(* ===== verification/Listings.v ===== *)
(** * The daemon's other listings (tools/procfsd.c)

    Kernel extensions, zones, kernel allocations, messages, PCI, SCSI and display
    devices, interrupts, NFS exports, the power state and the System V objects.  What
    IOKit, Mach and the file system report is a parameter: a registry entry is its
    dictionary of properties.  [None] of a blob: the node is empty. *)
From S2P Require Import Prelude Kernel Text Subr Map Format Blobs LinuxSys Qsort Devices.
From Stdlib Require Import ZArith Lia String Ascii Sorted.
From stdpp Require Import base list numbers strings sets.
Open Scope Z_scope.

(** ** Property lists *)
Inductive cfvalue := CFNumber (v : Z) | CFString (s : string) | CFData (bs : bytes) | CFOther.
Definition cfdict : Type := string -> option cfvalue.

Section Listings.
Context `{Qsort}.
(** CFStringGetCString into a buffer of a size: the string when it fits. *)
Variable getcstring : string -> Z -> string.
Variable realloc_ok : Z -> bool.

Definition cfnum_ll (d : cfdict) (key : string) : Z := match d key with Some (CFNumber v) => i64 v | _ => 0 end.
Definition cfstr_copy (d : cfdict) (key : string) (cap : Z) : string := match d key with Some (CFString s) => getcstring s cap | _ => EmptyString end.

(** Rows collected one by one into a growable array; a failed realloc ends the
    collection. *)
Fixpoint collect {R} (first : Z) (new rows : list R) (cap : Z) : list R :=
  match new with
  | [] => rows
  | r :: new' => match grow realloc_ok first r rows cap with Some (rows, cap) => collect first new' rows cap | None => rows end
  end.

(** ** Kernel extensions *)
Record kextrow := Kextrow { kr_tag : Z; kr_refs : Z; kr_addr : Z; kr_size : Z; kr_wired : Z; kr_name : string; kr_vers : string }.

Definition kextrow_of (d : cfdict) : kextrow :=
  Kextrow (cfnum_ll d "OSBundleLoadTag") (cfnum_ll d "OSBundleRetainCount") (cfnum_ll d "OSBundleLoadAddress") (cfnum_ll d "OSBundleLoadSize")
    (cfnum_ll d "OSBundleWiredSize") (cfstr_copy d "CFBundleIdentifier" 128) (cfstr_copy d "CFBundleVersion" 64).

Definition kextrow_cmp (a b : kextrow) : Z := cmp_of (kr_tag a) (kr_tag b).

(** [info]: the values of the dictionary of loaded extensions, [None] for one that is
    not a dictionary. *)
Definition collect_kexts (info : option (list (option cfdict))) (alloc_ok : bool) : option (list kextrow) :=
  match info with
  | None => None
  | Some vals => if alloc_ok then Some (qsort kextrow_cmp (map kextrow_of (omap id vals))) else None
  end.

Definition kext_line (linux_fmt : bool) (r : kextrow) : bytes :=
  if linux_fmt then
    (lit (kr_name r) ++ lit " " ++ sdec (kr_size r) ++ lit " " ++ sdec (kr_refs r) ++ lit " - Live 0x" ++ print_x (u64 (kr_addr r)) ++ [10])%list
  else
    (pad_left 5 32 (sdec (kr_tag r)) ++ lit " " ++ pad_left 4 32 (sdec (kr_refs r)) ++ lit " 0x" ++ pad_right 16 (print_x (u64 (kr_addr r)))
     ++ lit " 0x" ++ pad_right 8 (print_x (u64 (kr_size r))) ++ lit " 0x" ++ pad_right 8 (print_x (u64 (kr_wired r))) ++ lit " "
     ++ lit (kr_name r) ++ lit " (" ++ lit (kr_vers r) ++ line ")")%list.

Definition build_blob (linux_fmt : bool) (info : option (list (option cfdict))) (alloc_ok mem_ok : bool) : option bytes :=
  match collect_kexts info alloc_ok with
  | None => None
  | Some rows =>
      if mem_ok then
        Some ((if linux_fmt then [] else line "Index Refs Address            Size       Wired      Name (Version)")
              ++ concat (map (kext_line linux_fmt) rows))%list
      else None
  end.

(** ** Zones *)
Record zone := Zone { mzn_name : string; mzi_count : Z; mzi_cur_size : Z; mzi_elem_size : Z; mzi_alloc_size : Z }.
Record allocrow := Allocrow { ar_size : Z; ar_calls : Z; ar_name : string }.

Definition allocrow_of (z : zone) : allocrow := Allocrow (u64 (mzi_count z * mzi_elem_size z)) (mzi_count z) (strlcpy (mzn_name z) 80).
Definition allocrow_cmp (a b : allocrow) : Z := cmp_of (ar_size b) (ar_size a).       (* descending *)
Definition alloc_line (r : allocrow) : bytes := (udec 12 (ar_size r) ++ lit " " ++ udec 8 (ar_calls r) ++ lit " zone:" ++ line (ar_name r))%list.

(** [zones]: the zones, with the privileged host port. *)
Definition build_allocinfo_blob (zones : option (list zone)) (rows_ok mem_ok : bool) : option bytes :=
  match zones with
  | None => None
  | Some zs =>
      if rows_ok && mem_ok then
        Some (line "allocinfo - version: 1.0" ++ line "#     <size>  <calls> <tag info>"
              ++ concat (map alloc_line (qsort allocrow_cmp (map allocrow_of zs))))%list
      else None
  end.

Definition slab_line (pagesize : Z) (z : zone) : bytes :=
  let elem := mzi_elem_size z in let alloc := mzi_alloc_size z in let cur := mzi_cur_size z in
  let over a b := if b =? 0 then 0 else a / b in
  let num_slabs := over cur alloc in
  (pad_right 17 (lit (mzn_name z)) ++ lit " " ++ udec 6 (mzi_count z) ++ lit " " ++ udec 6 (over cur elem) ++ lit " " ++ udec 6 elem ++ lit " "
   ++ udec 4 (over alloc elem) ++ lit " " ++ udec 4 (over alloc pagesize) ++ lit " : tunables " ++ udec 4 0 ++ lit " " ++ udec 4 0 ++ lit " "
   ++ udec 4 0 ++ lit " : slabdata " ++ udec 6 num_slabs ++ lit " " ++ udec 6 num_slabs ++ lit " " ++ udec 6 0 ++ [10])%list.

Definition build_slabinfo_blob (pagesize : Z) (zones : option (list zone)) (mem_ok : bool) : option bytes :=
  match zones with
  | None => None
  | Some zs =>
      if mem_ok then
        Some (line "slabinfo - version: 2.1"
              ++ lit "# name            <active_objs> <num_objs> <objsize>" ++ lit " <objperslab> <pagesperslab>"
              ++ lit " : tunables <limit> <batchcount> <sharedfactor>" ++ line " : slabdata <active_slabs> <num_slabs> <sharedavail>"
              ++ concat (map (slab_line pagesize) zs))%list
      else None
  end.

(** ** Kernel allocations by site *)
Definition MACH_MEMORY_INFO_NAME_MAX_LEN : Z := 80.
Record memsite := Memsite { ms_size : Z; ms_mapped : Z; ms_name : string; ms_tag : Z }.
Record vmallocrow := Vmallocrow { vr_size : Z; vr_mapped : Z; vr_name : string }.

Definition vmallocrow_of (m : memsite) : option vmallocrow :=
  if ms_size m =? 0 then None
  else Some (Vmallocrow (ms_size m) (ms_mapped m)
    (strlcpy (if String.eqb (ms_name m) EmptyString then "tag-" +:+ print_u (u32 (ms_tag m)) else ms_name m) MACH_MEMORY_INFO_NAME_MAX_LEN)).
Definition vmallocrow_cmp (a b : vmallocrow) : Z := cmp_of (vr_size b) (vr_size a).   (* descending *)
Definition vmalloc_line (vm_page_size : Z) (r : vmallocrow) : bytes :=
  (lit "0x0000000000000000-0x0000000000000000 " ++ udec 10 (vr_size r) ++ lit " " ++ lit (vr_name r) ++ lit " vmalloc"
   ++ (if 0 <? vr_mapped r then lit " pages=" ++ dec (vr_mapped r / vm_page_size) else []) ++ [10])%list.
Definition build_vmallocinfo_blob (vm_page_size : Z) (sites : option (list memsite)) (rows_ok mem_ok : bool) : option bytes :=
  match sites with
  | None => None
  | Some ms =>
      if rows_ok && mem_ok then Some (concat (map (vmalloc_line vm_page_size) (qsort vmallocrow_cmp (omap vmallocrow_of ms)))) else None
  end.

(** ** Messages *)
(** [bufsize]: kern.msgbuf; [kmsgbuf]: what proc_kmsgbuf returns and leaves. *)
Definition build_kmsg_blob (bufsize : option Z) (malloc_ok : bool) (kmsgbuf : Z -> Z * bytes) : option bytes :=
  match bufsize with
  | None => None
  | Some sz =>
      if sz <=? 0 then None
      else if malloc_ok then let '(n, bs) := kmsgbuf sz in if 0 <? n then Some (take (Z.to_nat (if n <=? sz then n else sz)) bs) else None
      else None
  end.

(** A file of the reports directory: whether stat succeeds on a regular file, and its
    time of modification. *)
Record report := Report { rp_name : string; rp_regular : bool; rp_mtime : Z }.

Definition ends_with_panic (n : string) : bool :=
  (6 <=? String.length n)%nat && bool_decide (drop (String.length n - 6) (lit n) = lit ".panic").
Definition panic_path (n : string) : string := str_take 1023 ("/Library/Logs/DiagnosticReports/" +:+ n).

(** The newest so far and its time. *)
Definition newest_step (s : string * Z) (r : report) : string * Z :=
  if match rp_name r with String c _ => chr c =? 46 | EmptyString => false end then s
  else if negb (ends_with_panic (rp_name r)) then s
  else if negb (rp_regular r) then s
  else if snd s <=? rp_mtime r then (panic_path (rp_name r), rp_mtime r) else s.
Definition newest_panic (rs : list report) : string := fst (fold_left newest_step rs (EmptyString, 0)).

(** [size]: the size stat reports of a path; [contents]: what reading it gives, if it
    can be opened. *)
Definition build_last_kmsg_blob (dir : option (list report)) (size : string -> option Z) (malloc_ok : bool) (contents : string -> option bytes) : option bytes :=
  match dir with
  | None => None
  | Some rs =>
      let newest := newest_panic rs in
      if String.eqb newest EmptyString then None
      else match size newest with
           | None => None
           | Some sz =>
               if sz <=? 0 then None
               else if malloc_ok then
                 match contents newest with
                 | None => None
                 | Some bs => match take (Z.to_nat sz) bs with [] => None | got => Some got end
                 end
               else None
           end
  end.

TASK REQUIREMENTS: Using the entries above, give back exactly the line containing "dictionary of properties.", the line containing "Section Listings.", and every line between them, and nothing else.

RESPONSE AREA:
    dictionary of properties.  [None] of a blob: the node is empty. *)
From S2P Require Import Prelude Kernel Text Subr Map Format Blobs LinuxSys Qsort Devices.
From Stdlib Require Import ZArith Lia String Ascii Sorted.
From stdpp Require Import base list numbers strings sets.
Open Scope Z_scope.

(** ** Property lists *)
Inductive cfvalue := CFNumber (v : Z) | CFString (s : string) | CFData (bs : bytes) | CFOther.
Definition cfdict : Type := string -> option cfvalue.

Section Listings.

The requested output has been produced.